■ Exercise description
Only the stretch of the listing below that runs from the line with "(** [(mode & S_IFDIR) != 0] *)" through the line with "sb1 =? ms_ctime sb2)" is to be printed, exactly and with both ends.

■ Information provided
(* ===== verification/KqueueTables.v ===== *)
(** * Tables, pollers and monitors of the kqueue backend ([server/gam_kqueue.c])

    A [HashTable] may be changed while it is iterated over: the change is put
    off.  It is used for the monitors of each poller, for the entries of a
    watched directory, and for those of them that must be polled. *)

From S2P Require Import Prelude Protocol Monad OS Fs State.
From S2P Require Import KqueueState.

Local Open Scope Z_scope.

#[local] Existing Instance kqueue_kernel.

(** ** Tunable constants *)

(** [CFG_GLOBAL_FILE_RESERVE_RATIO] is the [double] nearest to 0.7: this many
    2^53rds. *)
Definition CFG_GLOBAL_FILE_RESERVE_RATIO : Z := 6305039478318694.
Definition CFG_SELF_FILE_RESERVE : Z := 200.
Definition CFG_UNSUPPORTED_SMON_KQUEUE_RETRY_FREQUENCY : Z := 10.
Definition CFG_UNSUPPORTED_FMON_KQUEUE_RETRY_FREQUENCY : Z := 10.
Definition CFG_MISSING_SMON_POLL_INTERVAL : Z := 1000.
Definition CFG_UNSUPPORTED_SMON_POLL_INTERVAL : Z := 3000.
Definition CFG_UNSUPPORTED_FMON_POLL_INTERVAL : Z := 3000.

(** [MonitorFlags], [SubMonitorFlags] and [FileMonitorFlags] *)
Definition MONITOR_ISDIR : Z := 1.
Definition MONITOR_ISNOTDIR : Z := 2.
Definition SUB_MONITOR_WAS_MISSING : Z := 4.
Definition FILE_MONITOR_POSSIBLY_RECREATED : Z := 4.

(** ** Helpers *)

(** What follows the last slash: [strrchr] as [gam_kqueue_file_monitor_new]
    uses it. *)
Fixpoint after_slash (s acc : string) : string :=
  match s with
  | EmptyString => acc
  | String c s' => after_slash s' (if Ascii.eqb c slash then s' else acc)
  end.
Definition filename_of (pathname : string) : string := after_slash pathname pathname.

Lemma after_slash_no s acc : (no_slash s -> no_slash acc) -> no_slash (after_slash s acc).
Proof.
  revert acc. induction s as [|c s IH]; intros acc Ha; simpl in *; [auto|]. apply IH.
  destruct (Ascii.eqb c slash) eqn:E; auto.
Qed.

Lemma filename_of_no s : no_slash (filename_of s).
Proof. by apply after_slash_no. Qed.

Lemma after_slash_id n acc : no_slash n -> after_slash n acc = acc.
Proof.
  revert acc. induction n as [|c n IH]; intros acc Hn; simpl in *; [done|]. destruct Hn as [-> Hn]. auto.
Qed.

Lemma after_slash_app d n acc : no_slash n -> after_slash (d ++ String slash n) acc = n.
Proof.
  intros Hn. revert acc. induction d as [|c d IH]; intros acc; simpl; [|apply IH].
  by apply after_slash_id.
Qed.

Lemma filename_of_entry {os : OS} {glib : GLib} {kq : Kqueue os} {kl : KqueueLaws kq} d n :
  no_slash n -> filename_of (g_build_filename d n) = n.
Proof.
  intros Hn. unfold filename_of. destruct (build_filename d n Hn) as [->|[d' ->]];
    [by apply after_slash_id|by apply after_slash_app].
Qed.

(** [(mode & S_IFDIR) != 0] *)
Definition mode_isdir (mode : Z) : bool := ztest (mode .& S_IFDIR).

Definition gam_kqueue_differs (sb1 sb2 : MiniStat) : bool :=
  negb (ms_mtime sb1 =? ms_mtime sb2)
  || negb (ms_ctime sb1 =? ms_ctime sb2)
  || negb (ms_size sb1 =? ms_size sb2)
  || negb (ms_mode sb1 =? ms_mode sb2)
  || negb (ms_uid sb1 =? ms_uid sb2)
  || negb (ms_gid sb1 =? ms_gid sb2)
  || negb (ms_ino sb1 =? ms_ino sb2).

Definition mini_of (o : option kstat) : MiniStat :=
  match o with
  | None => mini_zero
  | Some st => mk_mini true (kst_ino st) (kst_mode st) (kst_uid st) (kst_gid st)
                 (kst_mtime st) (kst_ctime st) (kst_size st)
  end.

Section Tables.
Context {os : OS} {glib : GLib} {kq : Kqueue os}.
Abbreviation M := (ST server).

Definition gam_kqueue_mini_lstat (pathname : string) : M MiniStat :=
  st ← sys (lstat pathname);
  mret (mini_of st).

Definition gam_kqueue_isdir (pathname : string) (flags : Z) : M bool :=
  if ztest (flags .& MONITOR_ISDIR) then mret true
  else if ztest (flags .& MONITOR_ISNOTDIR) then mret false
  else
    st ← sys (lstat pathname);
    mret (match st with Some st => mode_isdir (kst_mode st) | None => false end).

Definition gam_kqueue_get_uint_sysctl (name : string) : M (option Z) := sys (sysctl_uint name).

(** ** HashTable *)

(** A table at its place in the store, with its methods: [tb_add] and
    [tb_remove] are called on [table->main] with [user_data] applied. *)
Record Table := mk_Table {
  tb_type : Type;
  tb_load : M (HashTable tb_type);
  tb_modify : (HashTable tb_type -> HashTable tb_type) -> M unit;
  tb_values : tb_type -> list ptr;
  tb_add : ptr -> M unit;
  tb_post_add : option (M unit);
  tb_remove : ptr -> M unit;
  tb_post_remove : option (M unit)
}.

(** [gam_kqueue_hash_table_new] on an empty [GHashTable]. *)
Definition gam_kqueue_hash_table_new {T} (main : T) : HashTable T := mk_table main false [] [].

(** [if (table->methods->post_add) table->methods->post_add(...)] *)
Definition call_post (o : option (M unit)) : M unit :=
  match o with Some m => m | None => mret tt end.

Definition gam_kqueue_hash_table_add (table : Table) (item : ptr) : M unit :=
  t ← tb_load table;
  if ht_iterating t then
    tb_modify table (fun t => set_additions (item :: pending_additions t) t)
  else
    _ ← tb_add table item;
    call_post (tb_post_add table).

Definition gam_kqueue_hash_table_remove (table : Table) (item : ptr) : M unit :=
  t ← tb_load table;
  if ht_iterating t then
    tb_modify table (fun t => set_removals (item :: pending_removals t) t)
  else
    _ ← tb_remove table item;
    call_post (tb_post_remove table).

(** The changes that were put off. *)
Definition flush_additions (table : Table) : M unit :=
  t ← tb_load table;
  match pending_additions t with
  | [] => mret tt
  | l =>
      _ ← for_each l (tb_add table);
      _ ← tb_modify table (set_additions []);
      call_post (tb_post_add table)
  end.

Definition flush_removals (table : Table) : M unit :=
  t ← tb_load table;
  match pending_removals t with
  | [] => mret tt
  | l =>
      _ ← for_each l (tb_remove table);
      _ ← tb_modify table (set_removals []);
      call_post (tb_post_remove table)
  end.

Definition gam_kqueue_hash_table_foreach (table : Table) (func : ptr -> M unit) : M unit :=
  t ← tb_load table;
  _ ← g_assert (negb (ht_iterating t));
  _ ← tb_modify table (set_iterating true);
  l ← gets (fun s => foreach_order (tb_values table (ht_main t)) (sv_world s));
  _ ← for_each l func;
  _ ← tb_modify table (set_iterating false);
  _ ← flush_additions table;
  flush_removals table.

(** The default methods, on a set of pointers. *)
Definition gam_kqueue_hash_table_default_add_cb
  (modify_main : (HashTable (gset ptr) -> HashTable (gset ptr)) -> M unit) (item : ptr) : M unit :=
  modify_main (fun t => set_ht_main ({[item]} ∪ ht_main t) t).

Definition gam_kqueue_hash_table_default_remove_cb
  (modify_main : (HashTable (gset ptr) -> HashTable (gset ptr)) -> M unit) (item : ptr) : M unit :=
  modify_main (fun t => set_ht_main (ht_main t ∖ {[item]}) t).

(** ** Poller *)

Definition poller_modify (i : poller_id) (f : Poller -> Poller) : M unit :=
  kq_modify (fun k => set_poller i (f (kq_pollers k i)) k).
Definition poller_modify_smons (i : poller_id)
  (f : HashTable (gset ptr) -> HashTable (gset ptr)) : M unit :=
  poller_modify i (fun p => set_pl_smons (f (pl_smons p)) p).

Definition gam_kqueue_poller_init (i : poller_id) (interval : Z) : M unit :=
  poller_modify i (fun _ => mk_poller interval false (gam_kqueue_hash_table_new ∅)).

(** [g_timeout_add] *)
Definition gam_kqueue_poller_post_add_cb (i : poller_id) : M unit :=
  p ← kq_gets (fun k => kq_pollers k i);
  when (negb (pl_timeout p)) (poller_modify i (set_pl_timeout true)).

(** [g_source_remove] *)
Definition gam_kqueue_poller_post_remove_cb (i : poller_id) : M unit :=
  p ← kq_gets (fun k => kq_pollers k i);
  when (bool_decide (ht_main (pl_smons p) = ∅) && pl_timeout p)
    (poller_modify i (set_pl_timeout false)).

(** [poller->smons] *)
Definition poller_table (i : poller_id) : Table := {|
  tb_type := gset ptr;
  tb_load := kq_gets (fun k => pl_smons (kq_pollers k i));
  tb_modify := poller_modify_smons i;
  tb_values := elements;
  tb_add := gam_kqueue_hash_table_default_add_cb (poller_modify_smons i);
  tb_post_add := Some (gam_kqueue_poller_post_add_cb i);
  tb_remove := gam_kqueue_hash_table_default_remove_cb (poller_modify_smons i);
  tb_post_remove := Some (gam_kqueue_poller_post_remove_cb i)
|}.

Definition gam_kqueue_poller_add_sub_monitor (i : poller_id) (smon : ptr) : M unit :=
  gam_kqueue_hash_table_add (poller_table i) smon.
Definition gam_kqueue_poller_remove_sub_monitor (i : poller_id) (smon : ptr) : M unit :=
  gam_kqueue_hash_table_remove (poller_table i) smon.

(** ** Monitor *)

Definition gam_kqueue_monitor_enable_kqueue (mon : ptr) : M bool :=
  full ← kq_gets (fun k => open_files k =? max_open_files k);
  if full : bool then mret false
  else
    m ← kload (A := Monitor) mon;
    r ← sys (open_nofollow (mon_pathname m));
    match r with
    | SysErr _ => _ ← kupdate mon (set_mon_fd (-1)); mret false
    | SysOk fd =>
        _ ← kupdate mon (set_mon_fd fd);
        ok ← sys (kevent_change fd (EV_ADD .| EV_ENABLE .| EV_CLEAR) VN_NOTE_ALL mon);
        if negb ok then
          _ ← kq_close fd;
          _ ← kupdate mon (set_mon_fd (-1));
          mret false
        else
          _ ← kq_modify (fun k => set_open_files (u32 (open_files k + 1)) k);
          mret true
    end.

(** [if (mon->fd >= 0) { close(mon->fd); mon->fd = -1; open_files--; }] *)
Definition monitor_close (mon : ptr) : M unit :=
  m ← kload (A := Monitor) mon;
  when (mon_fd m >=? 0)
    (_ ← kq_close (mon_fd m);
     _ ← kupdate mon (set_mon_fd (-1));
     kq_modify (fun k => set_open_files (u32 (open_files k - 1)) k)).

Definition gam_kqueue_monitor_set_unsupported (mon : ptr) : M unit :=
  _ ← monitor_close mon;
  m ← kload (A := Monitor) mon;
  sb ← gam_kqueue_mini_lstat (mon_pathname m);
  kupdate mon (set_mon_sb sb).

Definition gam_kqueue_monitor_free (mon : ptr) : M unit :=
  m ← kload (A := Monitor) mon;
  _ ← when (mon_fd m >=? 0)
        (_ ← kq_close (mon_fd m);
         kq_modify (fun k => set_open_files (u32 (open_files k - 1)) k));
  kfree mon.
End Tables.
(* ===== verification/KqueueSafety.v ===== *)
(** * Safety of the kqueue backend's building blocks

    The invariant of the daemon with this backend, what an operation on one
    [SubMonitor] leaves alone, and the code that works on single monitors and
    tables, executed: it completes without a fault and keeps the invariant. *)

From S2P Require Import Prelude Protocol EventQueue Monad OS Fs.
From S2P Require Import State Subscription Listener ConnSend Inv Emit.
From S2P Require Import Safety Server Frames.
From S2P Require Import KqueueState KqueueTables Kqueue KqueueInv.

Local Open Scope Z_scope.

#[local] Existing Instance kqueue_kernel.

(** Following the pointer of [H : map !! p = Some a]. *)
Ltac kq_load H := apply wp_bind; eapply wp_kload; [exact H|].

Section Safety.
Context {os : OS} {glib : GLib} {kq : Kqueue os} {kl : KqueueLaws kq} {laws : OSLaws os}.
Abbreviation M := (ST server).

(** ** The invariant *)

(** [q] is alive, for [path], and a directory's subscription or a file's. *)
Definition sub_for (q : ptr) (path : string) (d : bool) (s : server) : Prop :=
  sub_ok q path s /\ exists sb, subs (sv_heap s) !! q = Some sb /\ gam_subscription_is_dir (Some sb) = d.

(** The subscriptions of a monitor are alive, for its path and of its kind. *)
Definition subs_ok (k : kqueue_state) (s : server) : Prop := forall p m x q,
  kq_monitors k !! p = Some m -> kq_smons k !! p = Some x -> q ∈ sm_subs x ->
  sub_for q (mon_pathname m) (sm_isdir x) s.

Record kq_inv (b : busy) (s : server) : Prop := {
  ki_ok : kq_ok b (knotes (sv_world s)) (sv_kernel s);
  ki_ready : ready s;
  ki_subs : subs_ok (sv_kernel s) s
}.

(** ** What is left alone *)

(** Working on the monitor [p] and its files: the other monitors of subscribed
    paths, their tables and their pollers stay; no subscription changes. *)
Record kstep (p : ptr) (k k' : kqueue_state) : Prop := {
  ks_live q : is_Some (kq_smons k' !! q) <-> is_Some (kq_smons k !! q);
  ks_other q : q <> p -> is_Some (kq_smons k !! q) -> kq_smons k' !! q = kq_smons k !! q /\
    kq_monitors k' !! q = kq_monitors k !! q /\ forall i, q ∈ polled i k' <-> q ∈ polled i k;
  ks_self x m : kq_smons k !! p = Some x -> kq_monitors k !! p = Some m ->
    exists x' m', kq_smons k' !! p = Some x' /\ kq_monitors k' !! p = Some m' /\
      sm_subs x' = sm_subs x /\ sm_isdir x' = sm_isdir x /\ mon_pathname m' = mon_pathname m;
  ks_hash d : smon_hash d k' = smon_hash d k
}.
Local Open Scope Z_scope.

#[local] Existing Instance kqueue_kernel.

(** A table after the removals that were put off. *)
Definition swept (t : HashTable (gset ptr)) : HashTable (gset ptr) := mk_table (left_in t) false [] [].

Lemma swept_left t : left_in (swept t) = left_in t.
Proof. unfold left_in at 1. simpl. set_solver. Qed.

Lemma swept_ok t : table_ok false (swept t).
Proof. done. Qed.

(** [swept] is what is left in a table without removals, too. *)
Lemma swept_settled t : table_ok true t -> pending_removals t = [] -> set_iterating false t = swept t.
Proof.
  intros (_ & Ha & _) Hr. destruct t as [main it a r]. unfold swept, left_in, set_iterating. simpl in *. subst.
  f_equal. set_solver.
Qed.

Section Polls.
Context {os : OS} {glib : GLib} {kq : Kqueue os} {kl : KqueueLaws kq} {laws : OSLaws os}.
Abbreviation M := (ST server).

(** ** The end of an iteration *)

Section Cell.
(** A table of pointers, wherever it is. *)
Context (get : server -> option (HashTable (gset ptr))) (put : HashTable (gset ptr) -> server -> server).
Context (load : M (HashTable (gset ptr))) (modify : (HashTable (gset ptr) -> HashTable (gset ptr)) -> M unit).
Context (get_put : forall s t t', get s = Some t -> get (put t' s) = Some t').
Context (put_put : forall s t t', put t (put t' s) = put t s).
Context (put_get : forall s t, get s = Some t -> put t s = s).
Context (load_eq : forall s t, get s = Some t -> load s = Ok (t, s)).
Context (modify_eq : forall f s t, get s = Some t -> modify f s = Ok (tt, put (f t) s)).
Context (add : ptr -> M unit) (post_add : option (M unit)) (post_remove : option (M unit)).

■ Written answer
(** [(mode & S_IFDIR) != 0] *)
Definition mode_isdir (mode : Z) : bool := ztest (mode .& S_IFDIR).

Definition gam_kqueue_differs (sb1 sb2 : MiniStat) : bool :=
  negb (ms_mtime sb1 =? ms_mtime sb2)
  || negb (ms_ctime sb1 =? ms_ctime sb2)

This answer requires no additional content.